Transhumanist themes have become increasingly prominent in various literary forms during the period in which the movement itself has emerged. Contemporary science fiction often contains positive renditions of technologically enhanced human life, set in utopian (especially techno-utopian) societies. However, science fiction’s depictions of enhanced humans or other posthuman beings frequently come with a cautionary twist. The more pessimistic scenarios include many horrific or dystopian tales of human bioengineering gone wrong. In the decades immediately before transhumanism emerged as an explicit movement, many transhumanist concepts and themes began appearing in the speculative fiction of authors such as Robert A. Heinlein (Lazarus Long series, 1941–87), A. E. van Vogt (Slan, 1946), Isaac Asimov (I, Robot, 1950), Arthur C. Clarke (Childhood’s End, 1953) and Stanislaw Lem (Cyberiad, 1967).
The cyberpunk genre, exemplified by William Gibson’s Neuromancer (1984) and Bruce Sterling’s Schismatrix (1985), has particularly been concerned with the modification of human bodies. Other novels dealing with transhumanist themes that have stimulated broad discussion of these issues include Blood Music (1985) by Greg Bear, The Xenogenesis Trilogy (1987–1989) by Octavia Butler; The Beggar’s Trilogy (1990–94) by Nancy Kress; much of Greg Egan’s work since the early 1990s, such as Permutation City (1994) and Diaspora (1997); The Bohr Maker (1995) by Linda Nagata; Oryx and Crake (2003) by Margaret Atwood; The Elementary Particles (Eng. trans. 2001) and The Possibility of an Island (Eng. trans. 2006) by Michel Houellebecq; Mindscan (2005) by Robert J. Sawyer; and Glasshouse (2005) by Charles Stross. Many of these works are considered part of the cyberpunk genre or its postcyberpunk offshoot.

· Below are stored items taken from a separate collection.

(** ** Round trips *)


(** X13: every handle that a successful [Open] obtained is closed by
    [Close]: the calls of [Close] are exactly one [Close] on each handle
    that the [sql.Open] calls returned. *)
Theorem opened_handles_are_closed (drv : Oracle) (sch sch' : Sched)
    (driverName dataSourceName : string) (p : nat) (w w1 : World) :
  Open drv sch driverName dataSourceName w = Ok (Some p, None) w1 ->
  exists oevs res w2 cevs,
    log w1 = log w ++ oevs /\
    Close drv p sch' w1 = Ok res w2 /\
    log w2 = log w1 ++ cevs /\
    ev_call <$> cevs ≡ₚ (fun ev => DBCall (ev_handle ev) OpClose) <$> oevs.
Proof.
  intros Hopen.
  destruct (Open_all_or_nothing drv sch driverName dataSourceName w)
    as (res & w' & d & oevs & Hrun & _ & Hheap & Hinv & Htot & _ & Hlog & Hcalls
        & _ & _ & Hgood).
  rewrite Hopen in Hrun. inversion Hrun; subst res w'. cbn [fst snd] in Hgood.
  destruct (Hgood eq_refl) as [Hp Hevs]. inversion Hp; subst p.
  assert (heap w1 !! fresh (dom (heap w)) = Some d) as Hd
    by (rewrite Hheap; apply lookup_insert_eq).
  destruct (Close_calls_every_connection drv _ d sch' w1 Hd Hinv)
    as (r & w2 & Hclose & _ & cevs & Hclog & Hccalls & _).
  exists oevs, r, w2, cevs. repeat (split; [done|]).
  rewrite Hccalls.
  assert (ev_handle <$> oevs ≡ₚ connections d) as Hhandles.
  { rewrite Hevs. rewrite ev_handle_zip; [done|].
    red in Hinv. rewrite Hinv in Htot.
    unfold connections, len in *. simpl. handle_lia. }
  rewrite <- Hhandles, <- list_fmap_compose. done.
Qed.

Lemma opened_handles_are_closed_witness :
  exists oevs res w2 cevs,
    log (final_state (Open flaky_driver sample_sched "pg" "a;b;c") empty_world)
    = log empty_world ++ oevs /\
    Close flaky_driver 0 sample_sched
      (final_state (Open flaky_driver sample_sched "pg" "a;b;c") empty_world)
    = Ok res w2 /\
    log w2
    = log (final_state (Open flaky_driver sample_sched "pg" "a;b;c") empty_world)
      ++ cevs /\
    ev_call <$> cevs ≡ₚ (fun ev => DBCall (ev_handle ev) OpClose) <$> oevs.
Proof.
  apply (opened_handles_are_closed flaky_driver sample_sched sample_sched
           "pg" "a;b;c" 0 empty_world).
  vm_compute. reflexivity.
Defined.
(** * my-jeonse: the jeonse-ratio calculator of [app.py]

    A shallow embedding of the four pure helpers of [app.py]
    ([build_naver_search_url], [calc_jeonse_ratio], [get_risk_level],
    [make_donut_chart]) over a model of the Python values they handle:
    unbounded integers, IEEE 754 binary64 floats (the bit-level
    specification [spec_float] of the standard library), strings as
    sequences of Unicode code points, and exceptions as an error result. *)

From Stdlib Require Import ZArith NArith PArith List Bool Lia.
From Stdlib Require Import String Ascii DecimalString.
From Stdlib Require Import SpecFloat.
Import ListNotations.

Open Scope Z_scope.

(** ** Python results: a value or a raised exception *)

Inductive exn : Type :=
  | OverflowError
  | ZeroDivisionError
  | UnicodeEncodeError
  | ValueError.

Inductive result (A : Type) : Type :=
  | Ok (a : A)
  | Raise (e : exn).

Arguments Ok {A} a.
Arguments Raise {A} e.

Definition bind {A B : Type} (r : result A) (k : A -> result B) : result B :=
  match r with
  | Ok a => k a
  | Raise e => Raise e
  end.

Notation "x <- r ;; k" := (bind r (fun x => k))
  (at level 61, r at next level, right associativity).

(** ** Python floats: IEEE 754 binary64 *)

Module PyFloat.

Definition prec : Z := 53.
Definition emax : Z := 1024.

Definition float := spec_float.

Definition pos_zero : float := S754_zero false.
Definition neg_zero : float := S754_zero true.
Definition pos_inf : float := S754_infinity false.
Definition neg_inf : float := S754_infinity true.
Definition nan : float := S754_nan.

(** The binary64 value nearest to the rational [n / d] (ties to even),
    with sign [s]: what the float parser yields for a decimal literal and
    what true division of two integers yields. *)
Definition nearest (s : bool) (n d : positive) : float :=
  let '(mz, ez, lz) := SFdiv_core_binary prec emax (Zpos n) 0 (Zpos d) 0 in
  binary_round_aux prec emax s mz ez lz.

(** [float(z)] for an integer [z], before the overflow check. *)
Definition of_Z (z : Z) : float := binary_normalize prec emax z 0 false.

(** The overflow check of a conversion from [int] or of a division of two
    [int]s: an infinite result raises [OverflowError]. *)
Definition checked (f : float) : result float :=
  match f with
  | S754_infinity _ => Raise OverflowError
  | _ => Ok f
  end.

(** A decimal literal [n / d] in the source text, such as [0.7 = 7/10]. *)
Definition lit (n d : positive) : float := nearest false n d.

Definition add : float -> float -> float := SFadd prec emax.
Definition sub : float -> float -> float := SFsub prec emax.
Definition mul : float -> float -> float := SFmul prec emax.
Definition div : float -> float -> float := SFdiv prec emax.

Definition is_zero (f : float) : bool :=
  match f with S754_zero _ => true | _ => false end.

Definition is_finite (f : float) : bool :=
  match f with S754_zero _ | S754_finite _ _ _ => true | _ => false end.

(** [Z.div_eucl]-based rounding of [a / b] ([0 <= a], [0 < b]) to the
    nearest integer, ties to the even one. *)
Definition div_half_even (a b : Z) : Z :=
  let q := a / b in
  let r := a mod b in
  match 2 * r ?= b with
  | Lt => q
  | Gt => q + 1
  | Eq => if Z.even q then q else q + 1
  end.

(** [|x| * 10] rounded half-even to an integer, for finite non-zero
    [x = m * 2^e]: the digits of [x] to one decimal place. *)
Definition tenths (m : positive) (e : Z) : Z :=
  match e with
  | Z0 => Zpos m * 10
  | Zpos k => Zpos m * 10 * 2 ^ Zpos k
  | Zneg k => div_half_even (Zpos m * 10) (2 ^ Zpos k)
  end.

(** [round(x, 1)] on a float: nans, infinities and zeros round to
    themselves; a finite [x] is rendered correctly rounded to one decimal
    place and read back as the nearest float. *)
Definition round1 (x : float) : float :=
  match x with
  | S754_finite s m e =>
      match tenths m e with
      | Zpos n => nearest s n 10
      | _ => S754_zero s
      end
  | _ => x
  end.

End PyFloat.

(** ** Python strings: sequences of Unicode code points *)

Module PyStr.

Definition str := list N.

Open Scope N_scope.

(** Decoding of the UTF-8 bytes of a literal of this file into code
    points, so that literals read as they do in [app.py]. *)
Definition cont (b : N) : N := N.land b 63.

Fixpoint decode (fuel : nat) (bs : list N) : str :=
  match fuel with
  | O => []
  | S fuel' =>
      match bs with
      | [] => []
      | b0 :: t0 =>
          if b0 <? 128 then b0 :: decode fuel' t0
          else if b0 <? 224 then
            match t0 with
            | b1 :: t1 => (N.land b0 31 * 64 + cont b1) :: decode fuel' t1
            | _ => [b0]
            end
          else if b0 <? 240 then
            match t0 with
            | b1 :: b2 :: t2 =>
                (N.land b0 15 * 4096 + cont b1 * 64 + cont b2) :: decode fuel' t2
            | _ => [b0]
            end
          else
            match t0 with
            | b1 :: b2 :: b3 :: t3 =>
                (N.land b0 7 * 262144 + cont b1 * 4096 + cont b2 * 64 + cont b3)
                  :: decode fuel' t3
            | _ => [b0]
            end
      end
  end.

Definition bytes_of (s : string) : list N :=
  map N_of_ascii (list_ascii_of_string s).

Definition u (s : string) : str :=
  let bs := bytes_of s in decode (List.length bs) bs.

(** [str.isspace] on one character, the set [str.strip()] removes. *)
Definition isspace (c : N) : bool :=
  (9 <=? c) && (c <=? 13) || (28 <=? c) && (c <=? 32)
  || (c =? 133) || (c =? 160) || (c =? 5760)
  || (8192 <=? c) && (c <=? 8202)
  || (c =? 8232) || (c =? 8233) || (c =? 8239) || (c =? 8287) || (c =? 12288).

Fixpoint lstrip (s : str) : str :=
  match s with
  | c :: t => if isspace c then lstrip t else s
  | [] => []
  end.

Definition rstrip (s : str) : str := rev (lstrip (rev s)).

Definition strip (s : str) : str := rstrip (lstrip s).

(** A Unicode scalar value: a code point that is not a surrogate. *)
Definition is_surrogate (c : N) : bool := (55296 <=? c) && (c <=? 57343).

Definition is_scalar (c : N) : bool := (c <=? 1114111) && negb (is_surrogate c).

(** [str.encode("utf-8", "strict")]: surrogates cannot be encoded. *)
Definition utf8_encode_cp (c : N) : result (list N) :=
  if c <? 128 then Ok [c]
  else if c <? 2048 then Ok [192 + c / 64; 128 + c mod 64]
  else if is_surrogate c then Raise UnicodeEncodeError
  else if c <? 65536 then
    Ok [224 + c / 4096; 128 + (c / 64) mod 64; 128 + c mod 64]
  else
    Ok [240 + c / 262144; 128 + (c / 4096) mod 64; 128 + (c / 64) mod 64;
        128 + c mod 64].

Fixpoint utf8_encode (s : str) : result (list N) :=
  match s with
  | [] => Ok []
  | c :: t =>
      bs <- utf8_encode_cp c ;;
      rest <- utf8_encode t ;;
      Ok (bs ++ rest)
  end.

(** [urllib.parse.quote] with its default [safe="/"]: letters, digits and
    [_.-~/] are kept, every other byte becomes [%XX] in upper-case hex. *)
Definition always_safe (b : N) : bool :=
  (48 <=? b) && (b <=? 57) || (65 <=? b) && (b <=? 90)
  || (97 <=? b) && (b <=? 122)
  || (b =? 95) || (b =? 46) || (b =? 45) || (b =? 126) || (b =? 47).

Definition hex_digit (d : N) : N := if d <? 10 then 48 + d else 55 + d.

Definition quote_byte (b : N) : str :=
  if always_safe b then [b] else [37; hex_digit (b / 16); hex_digit (b mod 16)].

Definition quote (s : str) : result str :=
  bs <- utf8_encode s ;;
  Ok (flat_map quote_byte bs).

(** Decimal digits of a non-negative integer, as [str(n)] prints them. *)
Definition decimal (n : N) : str :=
  bytes_of (NilZero.string_of_uint (N.to_uint n)).

(** [==] on two strings. *)
Fixpoint str_eqb (a b : str) : bool :=
  match a, b with
  | [], [] => true
  | x :: a', y :: b' => (x =? y) && str_eqb a' b'
  | _, _ => false
  end.

(** [d.get(key, default)] on a dict literal with string keys, given as
    its items in source order. *)
Fixpoint dict_get (d : list (str * str)) (key default : str) : str :=
  match d with
  | [] => default
  | (k, v) :: rest => if str_eqb k key then v else dict_get rest key default
  end.

Close Scope N_scope.

End PyStr.

(** ** Python numbers: [int] and [float] *)

Module PyNum.

Import PyFloat PyStr.

Inductive num : Type :=
  | PInt (z : Z)
  | PFloat (f : float).

(** [float(x)]: an integer too large for a binary64 raises. *)
Definition to_float (x : num) : result float :=
  match x with
  | PFloat f => Ok f
  | PInt z => checked (of_Z z)
  end.

(** Comparison of an integer with a float is exact in Python: no
    conversion error, no rounding. *)
Definition compare_Z_float (z : Z) (f : float) : option comparison :=
  match f with
  | S754_nan => None
  | S754_infinity s => Some (if s then Gt else Lt)
  | S754_zero _ => Some (z ?= 0)
  | S754_finite s m e =>
      let v := cond_Zopp s (Zpos m) in
      Some match e with
           | Zneg k => z * 2 ^ Zpos k ?= v
           | _ => z ?= v * 2 ^ e
           end
  end.

Definition compare (x y : num) : option comparison :=
  match x, y with
  | PInt a, PInt b => Some (a ?= b)
  | PFloat a, PFloat b => SFcompare a b
  | PInt a, PFloat b => compare_Z_float a b
  | PFloat a, PInt b => option_map CompOpp (compare_Z_float b a)
  end.

Definition lt (x y : num) : bool :=
  match compare x y with Some Lt => true | _ => false end.

Definition le (x y : num) : bool :=
  match compare x y with Some (Lt | Eq) => true | _ => false end.

Definition eq (x y : num) : bool :=
  match compare x y with Some Eq => true | _ => false end.

Definition gt (x y : num) : bool := lt y x.
Definition ge (x y : num) : bool := le y x.

(** [a / b] on two integers: the correctly rounded quotient. *)
Definition truediv_int (a b : Z) : result float :=
  match b, a with
  | Z0, _ => Raise ZeroDivisionError
  | _, Z0 => Ok (S754_zero (b <? 0))
  | _, _ =>
      checked (nearest (xorb (a <? 0) (b <? 0))
                       (Z.to_pos (Z.abs a)) (Z.to_pos (Z.abs b)))
  end.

Fictional transhumanist scenarios have also become popular in other media during the late twentieth and early twenty first centuries. Such treatments are found in comic books (Captain America, 1941; Transmetropolitan, 1997; The Surrogates, 2006), films (2001: A Space Odyssey, 1968; Blade Runner, 1982; Gattaca, 1997; Repo! The Genetic Opera, 2008), television series (the Cybermen of Doctor Who, 1966; The Six Million Dollar Man, 1973; the Borg of Star Trek: The Next Generation, 1989; manga and anime (Galaxy Express 999, 1978; Appleseed, 1985; Ghost in the Shell, 1989 and Gundam Seed, 2002), computer games (Metal Gear Solid, 1998; Deus Ex, 2000; Half-Life 2, 2004; and BioShock, 2007), and role-playing games (Shadowrun, 1989), Transhuman Space, 2002)
In addition to the work of Natasha Vita-More, curator of the Transhumanist Arts & Culture center, transhumanist themes appear in the visual and performing arts. Carnal Art, a form of sculpture originated by the French artist Orlan, uses the body as its medium and plastic surgery as its method. Commentators have pointed to American performer Michael Jackson as having used technologies such as plastic surgery, skin-lightening drugs and hyperbaric oxygen therapy over the course of his career, with the effect of transforming his artistic persona so as to blur identifiers of gender, race and age. The work of the Australian artist Stelarc centers on the alteration of his body by robotic prostheses and tissue engineering. Other artists whose work coincided with the emergence and flourishing of transhumanism and who explored themes related to the transformation of the body are the Yugoslavian performance artist Marina Abramovic and the American media artist Matthew Barney. A 2005 show, Becoming Animal, at the Massachusetts Museum of Contemporary Art, presented exhibits by twelve artists whose work concerns the effects of technology in erasing boundaries between the human and non-human.